[Task prompt] From the data below, set down exactly the lines between the one holding "intros ?. apply pure_bind;" and the one holding "apply pure_bind; [apply pure_setitem|].", inclusive, and no others.
#### Supplied information
(** ** The whole loop and the whole call *)

Lemma for_each_loop NPaths NSteps r sigma sigma2 dt S_0 k i s :
  i + k = Z.to_nat NSteps → float_pow2 sigma = inr sigma2 →
  for_each (seq i k) (loop_body NPaths r sigma dt)
    (loop_state NPaths NSteps r sigma sigma2 dt S_0 i) s
  = (inr (loop_state NPaths NSteps r sigma sigma2 dt S_0 (Z.to_nat NSteps)),
     s).
Proof.
  intros Hik Hpow. revert i Hik. induction k as [|k IH]; intros i Hik; simpl.
  - unfold mret, M_ret. do 3 f_equal. lia.
  - erewrite run_bind_inr by (apply loop_body_step; [lia|done]).
    apply IH. lia.
Qed.

Lemma loop_state_end NPaths NSteps r sigma sigma2 dt S_0 :
  loop_state NPaths NSteps r sigma sigma2 dt S_0 (Z.to_nat NSteps)
  = (used_col NPaths NSteps <$> seq 0 (Z.to_nat NSteps),
     X_col NPaths NSteps r sigma sigma2 dt S_0
       <$> seq 0 (Z.to_nat (NSteps + 1)),
     time_at dt <$> seq 0 (Z.to_nat (NSteps + 1))).
Proof.
  unfold loop_state. f_equal; [f_equal|]; apply tabulate_ext; intros j Hj.
  - by rewrite decide_True.
  - rewrite decide_True; [done|lia].
  - rewrite decide_True; [done|lia].
Qed.

(** Lines 17 to 24: the state in which the loop starts. *)
Lemma GeneratePaths_prologue NPaths NSteps T r sigma sigma2 S_0 s
    (k : float → locals → M locals) :
  (0 ≤ NPaths)%Z → valid_steps NSteps →
  (np_random_seed 72;;
   Zm ← np_random_normal 0 1 NPaths NSteps;
   Xm ← np_zeros2 NPaths (NSteps + 1);
   time ← np_zeros1 (NSteps + 1);
   Xm ← setcol_scalar Xm 0 (np_log S_0);
   n ← lift (py_float NSteps);
   dt ← lift (py_truediv T n);
   k dt (Zm, Xm, time)) s
  = k (step_size T NSteps)
      (loop_state NPaths NSteps r sigma sigma2 (step_size T NSteps) S_0 0)
      (rng_after NPaths NSteps).
Proof.
  intros HP HN. pose proof HN as [HN1 _].
  assert (HS : Z.to_nat (NSteps + 1) = S (Z.to_nat NSteps)) by lia.
  erewrite run_bind_inr by apply run_np_random_seed.
  erewrite run_bind_inr by (apply run_np_random_normal; lia).
  erewrite run_bind_inr; cycle 1.
  { unfold np_zeros2. by rewrite decide_False by lia. }
  erewrite run_bind_inr; cycle 1.
  { unfold np_zeros1. by rewrite decide_False by lia. }
  erewrite run_bind_inr; cycle 1.
  { unfold setcol_scalar. rewrite lookup_replicate_2 by lia. done. }
  erewrite run_bind_inr by (rewrite py_float_exact by done; apply run_lift).
  erewrite run_bind_inr
    by (rewrite py_truediv_steps by done; apply run_lift).
  unfold rng_after. f_equal. unfold loop_state. f_equal; [f_equal|].
  - rewrite length_replicate, (replicate_tabulate (replicate _ 0%float)).
    set (g := λ j, if decide (j ≤ 0)
                   then X_col NPaths NSteps r sigma sigma2
                          (step_size T NSteps) S_0 j
                   else replicate (Z.to_nat NPaths) 0%float).
    change (replicate (Z.to_nat NPaths) (np_log S_0)) with (g 0).
    apply insert_tabulate. intros j Hj. unfold g.
    rewrite decide_False; [done|lia].
  - rewrite replicate_tabulate. apply tabulate_ext. intros j Hj.
    case_decide; [|done]. by assert (j = 0) as -> by lia.
Qed.

Lemma GeneratePaths_locals_run NPaths NSteps T r sigma sigma2 S_0 s :
  (0 ≤ NPaths)%Z → valid_steps NSteps → float_pow2 sigma = inr sigma2 →
  GeneratePaths_locals NPaths NSteps T r sigma S_0 s
  = (inr (used_col NPaths NSteps <$> seq 0 (Z.to_nat NSteps),
          X_col NPaths NSteps r sigma sigma2 (step_size T NSteps) S_0
            <$> seq 0 (Z.to_nat (NSteps + 1)),
          time_at (step_size T NSteps) <$> seq 0 (Z.to_nat (NSteps + 1))),
     rng_after NPaths NSteps).
Proof.
  intros HP HN Hpow. unfold GeneratePaths_locals.
  rewrite (GeneratePaths_prologue NPaths NSteps T r sigma sigma2 S_0 s
             (λ dt, for_each (seq 0 (Z.to_nat NSteps))
                      (loop_body NPaths r sigma dt))) by done.
  rewrite <- loop_state_end. apply for_each_loop; [lia|done].
Qed.

Lemma GeneratePaths_run NPaths NSteps T r sigma sigma2 S_0 s :
  (0 ≤ NPaths)%Z → valid_steps NSteps → float_pow2 sigma = inr sigma2 →
  GeneratePaths NPaths NSteps T r sigma S_0 s
  = (inr (result NPaths NSteps T r sigma sigma2 S_0),
     rng_after NPaths NSteps).
Proof.
  intros HP HN Hpow. unfold GeneratePaths.
  by erewrite run_bind_inr by (by apply GeneratePaths_locals_run).
Qed.

(** When [sigma ** 2] raises, the call raises on the first turn of the
    loop, after the variates are drawn. *)
Lemma GeneratePaths_run_raises NPaths NSteps T r sigma S_0 e s :
  (0 ≤ NPaths)%Z → valid_steps NSteps → float_pow2 sigma = inl e →
  GeneratePaths NPaths NSteps T r sigma S_0 s
  = (inl e, rng_after NPaths NSteps).
Proof.
  intros HP HN Hpow. pose proof HN as [HN1 _].
  unfold GeneratePaths, GeneratePaths_locals.
  erewrite run_bind_inl; [done|].
  rewrite (GeneratePaths_prologue NPaths NSteps T r sigma 0%float S_0 s
             (λ dt, for_each (seq 0 (Z.to_nat NSteps))
                      (loop_body NPaths r sigma dt))) by done.
  replace (Z.to_nat NSteps) with (S (Z.to_nat NSteps - 1)) by lia.
  cbn [seq for_each]. erewrite run_bind_inl; [done|].
  replace (S (Z.to_nat NSteps - 1)) with (Z.to_nat NSteps) by lia.
  by apply loop_body_raises.
Qed.

(** ** The generator *)

Lemma pure_mret {A} (a : A) : pure (mret a).
Proof. by intros s. Qed.

Lemma pure_raise {A} e : pure (raise (A:=A) e).
Proof. by intros s. Qed.

Lemma pure_lift {A} (x : exn + A) : pure (lift x).
Proof. by intros s. Qed.

Lemma pure_bind {A B} (m : M A) (k : A → M B) :
  pure m → (∀ a, pure (k a)) → pure (m ≫= k).
Proof.
  intros Hm Hk s. unfold mbind, M_bind. specialize (Hm s).
  destruct (m s) as [[e|a] s'] eqn:E; simpl in Hm; subst s'; [done|].
  apply Hk.
Qed.

Lemma pure_getitem {A} (a : list A) i : pure (getitem a i).
Proof.
  unfold getitem. destruct (a !! i); [apply pure_mret|apply pure_raise].
Qed.

Lemma pure_setitem {A} (a : list A) i v : pure (setitem a i v).
Proof. unfold setitem. case_decide; [apply pure_mret|apply pure_raise]. Qed.

Lemma pure_broadcast_to n v : pure (broadcast_to n v).
Proof.
  unfold broadcast_to. case_decide; [apply pure_mret|].
  destruct v as [|x [|y v]];
    [apply pure_raise|apply pure_mret|apply pure_raise].
Qed.

Lemma pure_setcol m j v : pure (setcol m j v).
Proof.
  unfold setcol. destruct (m !! j); [|apply pure_raise].
  apply pure_bind; [apply pure_broadcast_to|]. intros ?. apply pure_mret.
Qed.

Lemma pure_setcol_scalar m j x : pure (setcol_scalar m j x).
Proof.
  unfold setcol_scalar. destruct (m !! j); [apply pure_mret|apply pure_raise].
Qed.

Lemma pure_arr_add a b : pure (arr_add a b).
Proof.
  unfold arr_add. case_decide; [apply pure_mret|].
  destruct a as [|x [|x' a]], b as [|y [|y' b]];
    apply pure_mret || apply pure_raise.
Qed.

Lemma pure_np_zeros1 d : pure (np_zeros1 d).
Proof. unfold np_zeros1. case_decide; [apply pure_raise|apply pure_mret]. Qed.

Lemma pure_np_zeros2 d0 d1 : pure (np_zeros2 d0 d1).
Proof. unfold np_zeros2. case_decide; [apply pure_raise|apply pure_mret]. Qed.

Lemma pure_loop_body NPaths r sigma dt i st :
  pure (loop_body NPaths r sigma dt i st).
Proof.
  destruct st as [[Zm Xm] tm]. unfold loop_body.
  apply pure_bind.
  { case_decide; [|apply pure_mret].
    apply pure_bind; [apply pure_getitem|]. intros ?. apply pure_setcol. }
  intros ?. apply pure_bind; [apply pure_getitem|]. intros ?.
  apply pure_bind; [apply pure_lift|]. intros ?. cbv zeta.
  apply pure_bind; [apply pure_getitem|]. intros ?.
  apply pure_bind; [apply pure_arr_add|]. intros ?.
  apply pure_bind; [apply pure_setcol|]. intros ?.
  apply pure_bind; [apply pure_getitem|]. intros ?.
  apply pure_bind; [apply pure_setitem|]. intros ?. apply pure_mret.
Qed.

Lemma pure_for_each {St} idx (body : nat → St → M St) st :
  (∀ i st, pure (body i st)) → pure (for_each idx body st).
Proof.
  intros Hb. revert st. induction idx as [|i idx IH]; intros st; simpl.
  - apply pure_mret.
  - apply pure_bind; [apply Hb|]. intros ?. apply IH.
Qed.

(** What follows a computation and is pure does not change the state it
    leaves, whether it returns or raises. *)
Lemma bind_state {A B} (m : M A) (k : A → M B) s :
  (∀ a, pure (k a)) → ((m ≫= k) s).2 = (m s).2.
Proof.
  intros Hk. unfold mbind, M_bind.
  destruct (m s) as [[e|a] s']; [done|]. apply Hk.
Qed.

(** The state after a call is the state after line 18. *)
Lemma GeneratePaths_state NPaths NSteps T r sigma S_0 s :
  (GeneratePaths NPaths NSteps T r sigma S_0 s).2
  = (np_random_normal 0 1 NPaths NSteps (seed 72)).2.
Proof.
  unfold GeneratePaths.
  rewrite bind_state by (intros [[? ?] ?]; apply pure_mret).
  unfold GeneratePaths_locals.
  erewrite run_bind_inr by apply run_np_random_seed.
  apply bind_state. intros Zm.
  apply pure_bind; [apply pure_np_zeros2|]. intros ?.
  apply pure_bind; [apply pure_np_zeros1|]. intros ?.
  apply pure_bind; [apply pure_setcol_scalar|]. intros ?.
  apply pure_bind; [apply pure_lift|]. intros ?.
  apply pure_bind; [apply pure_lift|]. intros ?.
  apply pure_for_each. intros. apply pure_loop_body.
Qed.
########
[Expected answer]
  intros ?. apply pure_bind; [apply pure_getitem|]. intros ?.
  apply pure_bind; [apply pure_lift|]. intros ?. cbv zeta.
  apply pure_bind; [apply pure_getitem|]. intros ?.
  apply pure_bind; [apply pure_arr_add|]. intros ?.
  apply pure_bind; [apply pure_setcol|]. intros ?.
  apply pure_bind; [apply pure_getitem|]. intros ?.
  apply pure_bind; [apply pure_setitem|]. intros ?. apply pure_mret.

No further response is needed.